PROBLEM DESCRIPTION: In the entries below, which lines run from the one containing "destruct sizes as" to the one containing "pose proof (Z_div_mod_eq_full"? Copy exactly those lines, ends included, and no others.

[Records contained in a dataset]
════════════════
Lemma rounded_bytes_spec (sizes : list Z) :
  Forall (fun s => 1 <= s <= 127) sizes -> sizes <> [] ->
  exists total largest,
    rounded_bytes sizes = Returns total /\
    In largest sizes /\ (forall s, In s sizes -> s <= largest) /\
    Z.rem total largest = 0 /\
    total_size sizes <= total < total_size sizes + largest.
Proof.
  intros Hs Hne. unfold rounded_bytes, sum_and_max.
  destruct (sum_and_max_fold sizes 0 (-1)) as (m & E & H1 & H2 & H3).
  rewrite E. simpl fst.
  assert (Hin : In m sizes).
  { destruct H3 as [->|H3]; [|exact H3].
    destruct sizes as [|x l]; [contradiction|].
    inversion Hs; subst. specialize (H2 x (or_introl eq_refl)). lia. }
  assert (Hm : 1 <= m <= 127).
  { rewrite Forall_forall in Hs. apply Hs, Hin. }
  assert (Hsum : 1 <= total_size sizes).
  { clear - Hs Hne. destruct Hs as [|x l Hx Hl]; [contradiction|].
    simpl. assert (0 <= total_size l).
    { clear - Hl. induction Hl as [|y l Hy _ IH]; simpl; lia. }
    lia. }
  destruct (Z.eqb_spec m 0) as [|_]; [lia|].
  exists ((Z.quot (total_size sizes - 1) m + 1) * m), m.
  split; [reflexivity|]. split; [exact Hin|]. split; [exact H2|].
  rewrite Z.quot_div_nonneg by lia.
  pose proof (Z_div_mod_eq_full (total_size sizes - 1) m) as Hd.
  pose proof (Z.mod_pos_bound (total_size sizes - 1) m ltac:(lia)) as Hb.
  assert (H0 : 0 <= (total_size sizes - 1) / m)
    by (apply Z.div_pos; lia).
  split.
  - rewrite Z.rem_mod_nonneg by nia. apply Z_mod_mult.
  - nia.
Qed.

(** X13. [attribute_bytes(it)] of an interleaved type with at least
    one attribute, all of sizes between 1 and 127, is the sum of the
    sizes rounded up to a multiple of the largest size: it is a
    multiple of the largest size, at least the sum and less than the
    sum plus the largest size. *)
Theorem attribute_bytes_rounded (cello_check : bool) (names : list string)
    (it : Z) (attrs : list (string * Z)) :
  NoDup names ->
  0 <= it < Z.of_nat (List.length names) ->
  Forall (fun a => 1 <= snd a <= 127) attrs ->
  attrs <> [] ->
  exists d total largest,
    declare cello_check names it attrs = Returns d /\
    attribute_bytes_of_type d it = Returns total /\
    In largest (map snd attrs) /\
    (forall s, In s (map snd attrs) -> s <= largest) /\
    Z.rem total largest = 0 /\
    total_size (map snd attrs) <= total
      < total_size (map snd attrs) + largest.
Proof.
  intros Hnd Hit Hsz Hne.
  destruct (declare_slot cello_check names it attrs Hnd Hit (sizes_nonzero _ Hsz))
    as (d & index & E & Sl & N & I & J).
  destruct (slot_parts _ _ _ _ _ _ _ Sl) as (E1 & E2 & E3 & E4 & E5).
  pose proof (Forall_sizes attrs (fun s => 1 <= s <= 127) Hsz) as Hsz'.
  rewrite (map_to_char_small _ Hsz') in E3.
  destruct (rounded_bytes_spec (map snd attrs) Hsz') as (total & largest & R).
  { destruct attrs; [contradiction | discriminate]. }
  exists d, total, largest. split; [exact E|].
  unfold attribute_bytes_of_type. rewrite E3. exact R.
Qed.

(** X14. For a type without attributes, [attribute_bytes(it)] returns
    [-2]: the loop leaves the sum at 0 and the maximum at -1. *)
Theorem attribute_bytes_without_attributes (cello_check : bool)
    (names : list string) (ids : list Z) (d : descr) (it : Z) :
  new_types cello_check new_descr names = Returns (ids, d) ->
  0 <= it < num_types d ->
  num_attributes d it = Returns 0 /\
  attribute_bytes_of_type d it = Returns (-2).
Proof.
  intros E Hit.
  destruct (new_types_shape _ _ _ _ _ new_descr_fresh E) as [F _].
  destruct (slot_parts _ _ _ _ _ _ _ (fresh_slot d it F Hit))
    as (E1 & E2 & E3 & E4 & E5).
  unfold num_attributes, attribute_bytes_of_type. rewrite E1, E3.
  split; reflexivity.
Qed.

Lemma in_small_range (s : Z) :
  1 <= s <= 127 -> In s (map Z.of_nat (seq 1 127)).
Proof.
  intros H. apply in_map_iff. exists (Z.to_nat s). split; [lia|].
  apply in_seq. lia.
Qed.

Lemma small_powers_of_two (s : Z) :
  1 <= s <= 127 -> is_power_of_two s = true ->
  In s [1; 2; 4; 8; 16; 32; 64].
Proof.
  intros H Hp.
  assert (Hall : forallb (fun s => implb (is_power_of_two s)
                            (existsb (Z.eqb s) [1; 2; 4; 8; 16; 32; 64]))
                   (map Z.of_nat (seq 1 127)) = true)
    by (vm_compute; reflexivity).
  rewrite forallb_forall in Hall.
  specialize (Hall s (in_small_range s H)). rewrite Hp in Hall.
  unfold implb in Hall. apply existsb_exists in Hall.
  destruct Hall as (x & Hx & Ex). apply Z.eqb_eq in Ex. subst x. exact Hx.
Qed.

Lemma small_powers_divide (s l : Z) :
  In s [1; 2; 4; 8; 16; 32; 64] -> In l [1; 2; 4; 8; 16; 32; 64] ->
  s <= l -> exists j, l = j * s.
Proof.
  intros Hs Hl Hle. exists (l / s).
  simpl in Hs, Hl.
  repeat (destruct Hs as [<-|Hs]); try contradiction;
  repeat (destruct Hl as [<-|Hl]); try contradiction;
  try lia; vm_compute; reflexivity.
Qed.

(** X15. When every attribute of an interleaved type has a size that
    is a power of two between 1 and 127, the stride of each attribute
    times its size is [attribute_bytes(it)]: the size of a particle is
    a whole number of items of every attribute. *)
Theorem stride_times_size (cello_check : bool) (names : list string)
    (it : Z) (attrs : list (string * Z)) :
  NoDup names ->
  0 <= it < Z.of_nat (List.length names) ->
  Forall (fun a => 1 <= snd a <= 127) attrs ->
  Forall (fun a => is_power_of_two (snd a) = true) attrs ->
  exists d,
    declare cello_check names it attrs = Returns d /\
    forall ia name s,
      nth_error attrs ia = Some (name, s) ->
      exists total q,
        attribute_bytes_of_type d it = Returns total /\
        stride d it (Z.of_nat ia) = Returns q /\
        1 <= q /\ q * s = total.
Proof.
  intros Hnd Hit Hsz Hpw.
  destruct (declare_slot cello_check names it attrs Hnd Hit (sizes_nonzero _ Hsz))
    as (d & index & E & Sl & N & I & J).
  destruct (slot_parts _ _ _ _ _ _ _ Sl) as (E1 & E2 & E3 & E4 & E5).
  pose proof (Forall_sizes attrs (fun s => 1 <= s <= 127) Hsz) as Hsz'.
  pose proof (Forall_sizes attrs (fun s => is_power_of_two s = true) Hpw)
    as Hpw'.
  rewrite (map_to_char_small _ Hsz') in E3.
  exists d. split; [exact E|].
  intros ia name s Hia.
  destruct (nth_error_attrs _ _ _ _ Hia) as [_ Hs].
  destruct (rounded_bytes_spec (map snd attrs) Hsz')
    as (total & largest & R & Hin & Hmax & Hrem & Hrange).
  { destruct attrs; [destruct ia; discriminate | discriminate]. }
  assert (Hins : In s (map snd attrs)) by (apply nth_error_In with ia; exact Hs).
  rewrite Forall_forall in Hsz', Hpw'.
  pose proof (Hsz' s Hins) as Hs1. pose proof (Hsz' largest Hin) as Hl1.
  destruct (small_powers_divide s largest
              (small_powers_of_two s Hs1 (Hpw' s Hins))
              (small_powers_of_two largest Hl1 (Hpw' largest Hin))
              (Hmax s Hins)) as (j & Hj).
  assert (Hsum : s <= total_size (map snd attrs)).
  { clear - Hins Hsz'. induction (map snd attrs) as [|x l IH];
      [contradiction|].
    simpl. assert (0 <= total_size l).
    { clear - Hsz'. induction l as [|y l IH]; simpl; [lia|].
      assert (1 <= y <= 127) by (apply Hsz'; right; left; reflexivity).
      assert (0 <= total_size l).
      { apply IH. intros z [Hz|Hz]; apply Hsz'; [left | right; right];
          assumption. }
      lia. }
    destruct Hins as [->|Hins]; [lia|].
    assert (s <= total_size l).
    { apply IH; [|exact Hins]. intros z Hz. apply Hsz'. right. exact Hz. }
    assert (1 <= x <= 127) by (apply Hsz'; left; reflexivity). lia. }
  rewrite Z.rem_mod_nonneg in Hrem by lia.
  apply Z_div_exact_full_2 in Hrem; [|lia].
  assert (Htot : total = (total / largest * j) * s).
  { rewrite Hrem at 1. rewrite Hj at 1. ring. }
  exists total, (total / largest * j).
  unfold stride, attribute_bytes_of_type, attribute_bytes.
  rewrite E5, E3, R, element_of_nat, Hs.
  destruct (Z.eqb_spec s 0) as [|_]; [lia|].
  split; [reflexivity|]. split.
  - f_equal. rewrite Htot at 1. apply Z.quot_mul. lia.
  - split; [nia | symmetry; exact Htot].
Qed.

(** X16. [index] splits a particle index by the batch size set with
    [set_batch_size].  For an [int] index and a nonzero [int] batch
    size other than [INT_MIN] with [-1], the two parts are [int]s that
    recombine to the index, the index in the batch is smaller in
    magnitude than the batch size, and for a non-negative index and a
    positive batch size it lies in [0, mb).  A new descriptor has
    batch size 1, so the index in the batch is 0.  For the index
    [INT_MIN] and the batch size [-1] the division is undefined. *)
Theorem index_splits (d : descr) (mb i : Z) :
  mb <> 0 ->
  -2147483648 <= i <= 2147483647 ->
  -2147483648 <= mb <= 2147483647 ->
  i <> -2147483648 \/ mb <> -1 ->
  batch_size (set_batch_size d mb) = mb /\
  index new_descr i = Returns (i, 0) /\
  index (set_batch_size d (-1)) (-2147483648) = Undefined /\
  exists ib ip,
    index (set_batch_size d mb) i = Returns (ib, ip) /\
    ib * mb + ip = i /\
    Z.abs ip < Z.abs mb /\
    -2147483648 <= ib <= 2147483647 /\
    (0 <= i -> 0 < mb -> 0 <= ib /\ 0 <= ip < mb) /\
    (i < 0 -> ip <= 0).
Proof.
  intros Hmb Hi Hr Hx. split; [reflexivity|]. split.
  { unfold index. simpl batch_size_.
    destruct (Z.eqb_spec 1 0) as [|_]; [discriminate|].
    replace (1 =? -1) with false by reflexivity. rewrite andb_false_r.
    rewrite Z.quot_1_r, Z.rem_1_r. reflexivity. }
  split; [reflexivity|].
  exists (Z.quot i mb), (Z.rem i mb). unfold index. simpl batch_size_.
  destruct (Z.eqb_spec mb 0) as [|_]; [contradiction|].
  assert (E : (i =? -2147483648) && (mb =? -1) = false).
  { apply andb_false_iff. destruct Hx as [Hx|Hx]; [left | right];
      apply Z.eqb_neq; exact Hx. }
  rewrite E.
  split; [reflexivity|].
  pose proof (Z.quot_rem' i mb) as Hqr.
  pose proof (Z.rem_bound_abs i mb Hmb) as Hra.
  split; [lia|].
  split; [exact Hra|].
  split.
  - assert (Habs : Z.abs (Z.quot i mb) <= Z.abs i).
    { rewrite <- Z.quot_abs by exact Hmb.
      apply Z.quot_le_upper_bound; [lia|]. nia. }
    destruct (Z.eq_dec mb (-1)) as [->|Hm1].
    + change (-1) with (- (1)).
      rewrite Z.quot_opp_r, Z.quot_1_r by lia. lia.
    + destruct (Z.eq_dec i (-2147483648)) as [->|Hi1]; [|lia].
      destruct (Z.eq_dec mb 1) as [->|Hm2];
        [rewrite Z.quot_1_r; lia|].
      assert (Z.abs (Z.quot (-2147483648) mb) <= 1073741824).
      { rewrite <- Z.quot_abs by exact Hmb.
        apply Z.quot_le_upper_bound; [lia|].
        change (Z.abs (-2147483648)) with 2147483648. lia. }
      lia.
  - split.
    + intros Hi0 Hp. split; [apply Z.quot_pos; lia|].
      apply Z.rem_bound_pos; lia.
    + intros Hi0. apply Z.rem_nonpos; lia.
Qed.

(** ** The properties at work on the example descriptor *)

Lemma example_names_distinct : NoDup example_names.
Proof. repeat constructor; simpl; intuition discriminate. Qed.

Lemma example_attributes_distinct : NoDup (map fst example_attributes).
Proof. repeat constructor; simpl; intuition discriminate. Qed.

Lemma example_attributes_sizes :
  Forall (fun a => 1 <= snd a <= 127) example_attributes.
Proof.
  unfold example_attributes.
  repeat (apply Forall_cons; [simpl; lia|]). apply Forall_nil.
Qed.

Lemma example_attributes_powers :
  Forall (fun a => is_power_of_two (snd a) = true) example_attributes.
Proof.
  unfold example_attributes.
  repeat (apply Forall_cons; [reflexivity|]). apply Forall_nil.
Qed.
════════════════
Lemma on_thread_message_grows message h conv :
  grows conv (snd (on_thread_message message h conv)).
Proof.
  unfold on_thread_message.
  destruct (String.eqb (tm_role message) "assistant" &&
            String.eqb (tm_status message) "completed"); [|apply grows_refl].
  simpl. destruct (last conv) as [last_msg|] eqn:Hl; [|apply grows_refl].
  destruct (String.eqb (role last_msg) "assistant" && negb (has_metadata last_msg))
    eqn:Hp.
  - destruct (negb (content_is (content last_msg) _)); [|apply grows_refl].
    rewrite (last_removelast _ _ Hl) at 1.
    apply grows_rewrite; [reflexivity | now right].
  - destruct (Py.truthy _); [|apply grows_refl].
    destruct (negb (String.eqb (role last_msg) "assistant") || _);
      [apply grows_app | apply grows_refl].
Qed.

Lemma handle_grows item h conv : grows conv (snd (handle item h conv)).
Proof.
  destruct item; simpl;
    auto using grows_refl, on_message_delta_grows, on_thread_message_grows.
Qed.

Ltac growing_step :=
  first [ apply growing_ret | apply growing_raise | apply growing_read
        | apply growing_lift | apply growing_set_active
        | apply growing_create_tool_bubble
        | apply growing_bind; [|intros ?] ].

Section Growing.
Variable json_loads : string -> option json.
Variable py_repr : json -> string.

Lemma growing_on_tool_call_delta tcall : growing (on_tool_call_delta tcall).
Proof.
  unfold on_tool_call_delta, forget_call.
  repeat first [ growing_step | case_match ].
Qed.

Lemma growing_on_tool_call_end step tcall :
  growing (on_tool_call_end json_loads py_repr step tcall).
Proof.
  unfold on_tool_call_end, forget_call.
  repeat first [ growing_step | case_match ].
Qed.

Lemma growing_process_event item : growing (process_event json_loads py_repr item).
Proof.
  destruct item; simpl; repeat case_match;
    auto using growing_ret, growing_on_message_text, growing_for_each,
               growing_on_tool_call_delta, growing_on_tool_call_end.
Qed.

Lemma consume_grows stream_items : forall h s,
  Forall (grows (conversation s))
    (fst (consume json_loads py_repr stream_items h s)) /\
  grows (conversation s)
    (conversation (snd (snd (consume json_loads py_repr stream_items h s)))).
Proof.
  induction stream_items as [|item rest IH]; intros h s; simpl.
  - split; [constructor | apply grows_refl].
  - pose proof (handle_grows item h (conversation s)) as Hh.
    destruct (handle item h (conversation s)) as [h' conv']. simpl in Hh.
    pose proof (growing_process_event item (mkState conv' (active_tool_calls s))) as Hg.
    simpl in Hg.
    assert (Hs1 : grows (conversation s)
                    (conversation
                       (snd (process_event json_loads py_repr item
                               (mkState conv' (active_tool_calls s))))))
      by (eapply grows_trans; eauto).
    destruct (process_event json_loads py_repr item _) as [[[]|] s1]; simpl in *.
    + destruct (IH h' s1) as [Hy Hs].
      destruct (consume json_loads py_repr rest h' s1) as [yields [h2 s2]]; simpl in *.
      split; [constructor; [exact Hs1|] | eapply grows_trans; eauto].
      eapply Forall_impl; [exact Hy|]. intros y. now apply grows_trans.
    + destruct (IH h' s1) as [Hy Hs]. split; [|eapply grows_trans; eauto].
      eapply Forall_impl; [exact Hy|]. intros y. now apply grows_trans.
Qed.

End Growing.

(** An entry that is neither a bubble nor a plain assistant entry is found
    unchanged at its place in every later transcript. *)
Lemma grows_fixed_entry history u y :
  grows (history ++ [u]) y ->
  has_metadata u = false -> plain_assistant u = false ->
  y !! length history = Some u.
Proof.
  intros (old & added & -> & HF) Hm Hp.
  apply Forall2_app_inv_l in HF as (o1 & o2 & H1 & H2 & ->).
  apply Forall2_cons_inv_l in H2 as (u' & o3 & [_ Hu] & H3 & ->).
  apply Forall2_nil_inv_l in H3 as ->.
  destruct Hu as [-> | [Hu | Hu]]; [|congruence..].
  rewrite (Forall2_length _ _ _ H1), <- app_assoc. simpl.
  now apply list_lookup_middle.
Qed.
════════════════
RESULT OF THIS TASK:
    destruct sizes as [|x l]; [contradiction|].
    inversion Hs; subst. specialize (H2 x (or_introl eq_refl)). lia. }
  assert (Hm : 1 <= m <= 127).
  { rewrite Forall_forall in Hs. apply Hs, Hin. }
  assert (Hsum : 1 <= total_size sizes).
  { clear - Hs Hne. destruct Hs as [|x l Hx Hl]; [contradiction|].
    simpl. assert (0 <= total_size l).
    { clear - Hl. induction Hl as [|y l Hy _ IH]; simpl; lia. }
    lia. }
  destruct (Z.eqb_spec m 0) as [|_]; [lia|].
  exists ((Z.quot (total_size sizes - 1) m + 1) * m), m.
  split; [reflexivity|]. split; [exact Hin|]. split; [exact H2|].
  rewrite Z.quot_div_nonneg by lia.
  pose proof (Z_div_mod_eq_full (total_size sizes - 1) m) as Hd.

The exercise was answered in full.